Start with the first line of the records below. Output each line exactly, ending with the one that contains "that hold 32-bit".

Exercise data Start Marker

(* ===== verification/Vm.v ===== *)
(** * Virtual memory (vm.c, mmu.h)

    Page directories and page tables are pages of physical memory ([k_mem])
    that hold 32-bit entries, as on the machine; a pointer to an entry is its
    address.  [kend] and [kdata] are the linker's symbols [end] and [data].
    A loop that would run for ever does not return ([diverge]). *)
From S2P Require Import Prelude State Sync CString Print Kalloc Dll Bio Cache Log Fs.

(** ** mmu.h *)
Definition PDX (va : Z) : Z := Z.land (Z.shiftr va 22) 1023.
Definition PTX (va : Z) : Z := Z.land (Z.shiftr va 12) 1023.
Definition PGADDR (d t o : Z) : Z := u32 (Z.lor (Z.lor (Z.shiftl d 22) (Z.shiftl t 12)) o).
Definition NPDENTRIES : nat := 1024.
Definition PTE_P : Z := 1.
Definition PTE_W : Z := 2.
Definition PTE_U : Z := 4.
Definition PTE_ADDR (pte : Z) : Z := Z.land pte (Z.lnot 4095).
Definition PTE_FLAGS (pte : Z) : Z := Z.land pte 4095.
Definition KSTACKSIZE : Z := 4096.

(** [pte & flag], as a condition. *)
Definition has (pte flag : Z) : bool := negb (Z.land pte flag =? 0).

Definition diverge {A} : KM A := λ _ s, Asleep s.
Definition load4 (a : Z) : KM Z := gets (λ s, ld4 (k_mem s) a).
Definition save4 (a v : Z) : KM unit := upd_mem (λ m, KString.store4 m a v).

(** ** The machine's page table *)

(** The page-table entry for [va], 0 when there is none. *)
Definition upte (s : kstate) (va : Z) : Z :=
  let pde := ld4 (k_mem s) (P2V (k_cr3 s) + 4 * PDX va) in
  if has pde PTE_P then ld4 (k_mem s) (P2V (PTE_ADDR pde) + 4 * PTX va) else 0.
Definition utrans (s : kstate) (va : Z) : Z := P2V (PTE_ADDR (upte s va)) + va `mod` PGSIZE.
(** A 32-bit load through it. *)
Definition vload4 (va : Z) : KM Z :=
  e <- gets (λ s, upte s va) ;;
  if has e PTE_P then gets (λ s, ld4 (k_mem s) (utrans s va)) else panic "trap".

(** Bytes stored from address [a] on. *)
Fixpoint store_bytes (m : mem) (a : Z) (l : list Z) : mem :=
  match l with
  | [] => m
  | b :: l => store_bytes (<[a := b]> m) (a + 1) l
  end.
Fixpoint load_bytes (m : mem) (a : Z) (n : nat) : list Z :=
  match n with
  | O => []
  | S n => m a :: load_bytes m (a + 1) n
  end.

Section vm.
Context (kend kdata : Z).

(** The address of the entry for [va], or 0. *)
Definition walkpgdir (pgdir va : Z) (alloc : bool) : KM Z :=
  let pde := pgdir + 4 * PDX va in
  e <- load4 pde ;;
  if has e PTE_P then ret (P2V (PTE_ADDR e) + 4 * PTX va)
  else if negb alloc then ret 0
  else
    pgtab <- kalloc ;;
    if pgtab =? 0 then ret 0
    else
      upd_mem (λ m, KString.memset m pgtab 0 PGSIZE) ;;
      save4 pde (Z.lor (Z.lor (Z.lor (V2P pgtab) PTE_P) PTE_W) PTE_U) ;;
      ret (pgtab + 4 * PTX va).

(** [n] counts the rounds left; the last one is the one with [a == last]. *)
Fixpoint mappages_from (n : nat) (pgdir a last pa perm : Z) : KM Z :=
  match n with
  | O => diverge
  | S n =>
      pte <- walkpgdir pgdir a true ;;
      if pte =? 0 then ret (-1) else
      e <- load4 pte ;;
      if has e PTE_P then panic "remap" else
      save4 pte (Z.lor (Z.lor pa perm) PTE_P) ;;
      if a =? last then ret 0
      else mappages_from n pgdir (u32 (a + PGSIZE)) last (u32 (pa + PGSIZE)) perm
  end.
Definition mappages (pgdir va size pa perm : Z) : KM Z :=
  let a := PGROUNDDOWN va in
  let last := PGROUNDDOWN (u32 (va + size - 1)) in
  mappages_from (S (Z.to_nat (u32 (last - a) / PGSIZE))) pgdir a last pa perm.

(** ** User memory *)

(** Frees the pages of [a .. oldsz); returns when it is done. *)
Fixpoint dealloc_from (n : nat) (pgdir a oldsz : Z) : KM unit :=
  if a <? oldsz then
    match n with
    | O => diverge
    | S n =>
        pte <- walkpgdir pgdir a false ;;
        if pte =? 0 then
          let a := u32 (PGADDR (PDX a + 1) 0 0 - PGSIZE) in
          dealloc_from n pgdir (u32 (a + PGSIZE)) oldsz
        else
          e <- load4 pte ;;
          when (has e PTE_P)
            (let pa := PTE_ADDR e in
             (if pa =? 0 then panic "kfree" else kfree kend (P2V pa)) ;;
             save4 pte 0) ;;
          dealloc_from n pgdir (u32 (a + PGSIZE)) oldsz
    end
  else ret tt.

Definition deallocuvm (pgdir oldsz newsz : Z) : KM Z :=
  if oldsz <=? newsz then ret oldsz else
  let a := PGROUNDUP newsz in
  dealloc_from (S (Z.to_nat ((oldsz - a) / PGSIZE))) pgdir a oldsz ;;
  ret newsz.

Definition freevm (pgdir : Z) : KM unit :=
  if pgdir =? 0 then panic "freevm: no pgdir" else
  deallocuvm pgdir KERNBASE 0 ;;
  foreach (λ i, e <- load4 (pgdir + 4 * Z.of_nat i) ;;
                when (has e PTE_P) (kfree kend (P2V (PTE_ADDR e)))) (seq 0 NPDENTRIES) ;;
  kfree kend pgdir.

Fixpoint alloc_from (n : nat) (pgdir a oldsz newsz : Z) : KM Z :=
  if a <? newsz then
    match n with
    | O => diverge
    | S n =>
        mem <- kalloc ;;
        if mem =? 0 then
          Cons.cprintf (String.append "allocuvm out of memory" nl) [] ;;
          deallocuvm pgdir newsz oldsz ;;
          ret 0
        else
          upd_mem (λ m, KString.memset m mem 0 PGSIZE) ;;
          r <- mappages pgdir a PGSIZE (V2P mem) (Z.lor PTE_W PTE_U) ;;
          if r <? 0 then
            Cons.cprintf (String.append "allocuvm out of memory (2)" nl) [] ;;
            deallocuvm pgdir newsz oldsz ;;
            kfree kend mem ;;
            ret 0
          else alloc_from n pgdir (u32 (a + PGSIZE)) oldsz newsz
    end
  else ret newsz.

Definition allocuvm (pgdir oldsz newsz : Z) : KM Z :=
  if KERNBASE <=? newsz then ret 0 else
  if newsz <? oldsz then ret oldsz else
  let a := PGROUNDUP oldsz in
  alloc_from (S (Z.to_nat ((newsz - a) / PGSIZE))) pgdir a oldsz newsz.

(** ** The kernel's mappings *)
Record kmap := KMap { km_virt : Z; km_start : Z; km_end : Z; km_perm : Z }.
Definition kmaps : list kmap :=
  [ KMap KERNBASE 0 EXTMEM PTE_W;
    KMap KERNLINK (V2P KERNLINK) (V2P kdata) 0;
    KMap kdata (V2P kdata) PHYSTOP PTE_W;
    KMap DEVSPACE DEVSPACE 0 PTE_W ].

Fixpoint setup_maps (pgdir : Z) (l : list kmap) : KM Z :=
  match l with
  | [] => ret pgdir
  | k :: l =>
      r <- mappages pgdir (km_virt k) (u32 (km_end k - km_start k)) (km_start k) (km_perm k) ;;
      if r <? 0 then freevm pgdir ;; ret 0 else setup_maps pgdir l
  end.

Definition setupkvm : KM Z :=
  pgdir <- kalloc ;;
  if pgdir =? 0 then ret 0 else
  upd_mem (λ m, KString.memset m pgdir 0 PGSIZE) ;;
  if DEVSPACE <? P2V PHYSTOP then panic "PHYSTOP too high" else
  setup_maps pgdir kmaps.

Definition switchkvm : KM unit := modify (λ s, s <| k_cr3 := V2P (k_kpgdir s) |>).

Definition kvmalloc : KM unit :=
  pgdir <- setupkvm ;;
  modify (λ s, s <| k_kpgdir := pgdir |>) ;;
  switchkvm.

Definition switchuvm (p : option nat) : KM unit :=
  match p with
  | None => panic "switchuvm: no process"
  | Some i =>
      p <- gets (λ s, get_proc s i) ;;
      if p_kstack p =? 0 then panic "switchuvm: no kstack" else
      if p_pgdir p =? 0 then panic "switchuvm: no pgdir" else
      modify (λ s, s <| k_esp0 := u32 (p_kstack p + KSTACKSIZE) |>) ;;
      modify (λ s, s <| k_cr3 := V2P (p_pgdir p) |>)
  end.

(** ** Building and copying address spaces *)
Definition inituvm (pgdir : Z) (init : list Z) (sz : Z) : KM unit :=
  if PGSIZE <=? sz then panic "inituvm: more than a page" else
  mem <- kalloc ;;
  upd_mem (λ m, KString.memset m mem 0 PGSIZE) ;;
  mappages pgdir 0 PGSIZE (V2P mem) (Z.lor PTE_W PTE_U) ;;
  upd_mem (λ m, store_bytes m mem (take (Z.to_nat sz) init)).

Fixpoint load_from `{Driver} `{Devsw} (n : nat) (pgdir addr : Z) (ip : nat) (offset sz i : Z) : KM Z :=
  if i <? sz then
    match n with
    | O => diverge
    | S n' =>
        pte <- walkpgdir pgdir (u32 (addr + i)) false ;;
        if pte =? 0 then panic "loaduvm: address should exist" else
        e <- load4 pte ;;
        let pa := PTE_ADDR e in
        let n := if sz - i <? PGSIZE then sz - i else PGSIZE in
        r <- readi ip (u32 (offset + i)) n ;;
        upd_mem (λ m, store_bytes m (P2V pa) r.2) ;;
        if negb (r.1 =? n) then ret (-1)
        else load_from n' pgdir addr ip offset sz (u32 (i + PGSIZE))
    end
  else ret 0.
Definition loaduvm `{Driver} `{Devsw} (pgdir addr : Z) (ip : nat) (offset sz : Z) : KM Z :=
  if negb (addr `mod` PGSIZE =? 0) then panic "loaduvm: addr must be page aligned" else
  load_from (S (Z.to_nat (sz / PGSIZE))) pgdir addr ip offset sz 0.

Definition clearpteu (pgdir uva : Z) : KM unit :=
  pte <- walkpgdir pgdir uva false ;;
  if pte =? 0 then panic "clearpteu" else
  e <- load4 pte ;;
  save4 pte (Z.land e (Z.lnot PTE_U)).

Fixpoint copy_from (n : nat) (d pgdir sz i : Z) : KM Z :=
  if i <? sz then
    match n with
    | O => diverge
    | S n =>
        pte <- walkpgdir pgdir i false ;;
        if pte =? 0 then panic "copyuvm: pte should exist" else
        e <- load4 pte ;;
        if negb (has e PTE_P) then panic "copyuvm: page not present" else
        let pa := PTE_ADDR e in
        let flags := PTE_FLAGS e in
        mem <- kalloc ;;
        if mem =? 0 then freevm d ;; ret 0 else
        upd_mem (λ m, KString.memmove m mem (P2V pa) PGSIZE) ;;
        r <- mappages d i PGSIZE (V2P mem) flags ;;
        if r <? 0 then kfree kend mem ;; freevm d ;; ret 0
        else copy_from n d pgdir sz (u32 (i + PGSIZE))
    end
  else ret d.
Definition copyuvm (pgdir sz : Z) : KM Z :=
  d <- setupkvm ;;
  if d =? 0 then ret 0 else
  copy_from (S (Z.to_nat (sz / PGSIZE))) d pgdir sz 0.

(** The entry is read without testing the pointer: when there is no page
    table, [*pte] is what the running process has at address 0. *)
Definition uva2ka (pgdir uva : Z) : KM Z :=
  pte <- walkpgdir pgdir uva false ;;
  e <- (if pte =? 0 then vload4 0 else load4 pte) ;;
  if negb (has e PTE_P) then ret 0 else
  if negb (has e PTE_U) then ret 0 else
  ret (P2V (PTE_ADDR e)).

(** Each round but the first starts at a page boundary. *)
Fixpoint copyout_from (n : nat) (pgdir va : Z) (buf : list Z) (len : Z) : KM Z :=
  if 0 <? len then
    match n with
    | O => diverge
    | S n' =>
        let va0 := PGROUNDDOWN va in
        pa0 <- uva2ka pgdir va0 ;;
        if pa0 =? 0 then ret (-1) else
        let n := PGSIZE - (va - va0) in
        let n := if len <? n then len else n in
        upd_mem (λ m, store_bytes m (pa0 + (va - va0)) (take (Z.to_nat n) buf)) ;;
        copyout_from n' pgdir (u32 (va0 + PGSIZE)) (drop (Z.to_nat n) buf) (len - n)
    end
  else ret 0.
Definition copyout (pgdir va : Z) (buf : list Z) (len : Z) : KM Z :=
  copyout_from (S (S (Z.to_nat (len / PGSIZE)))) pgdir va buf len.
End vm.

Exercise data End Marker

# Answer to the exercise
(* ===== verification/Vm.v ===== *)
(** * Virtual memory (vm.c, mmu.h)

    Page directories and page tables are pages of physical memory ([k_mem])
    that hold 32-bit entries, as on the machine; a pointer to an entry is its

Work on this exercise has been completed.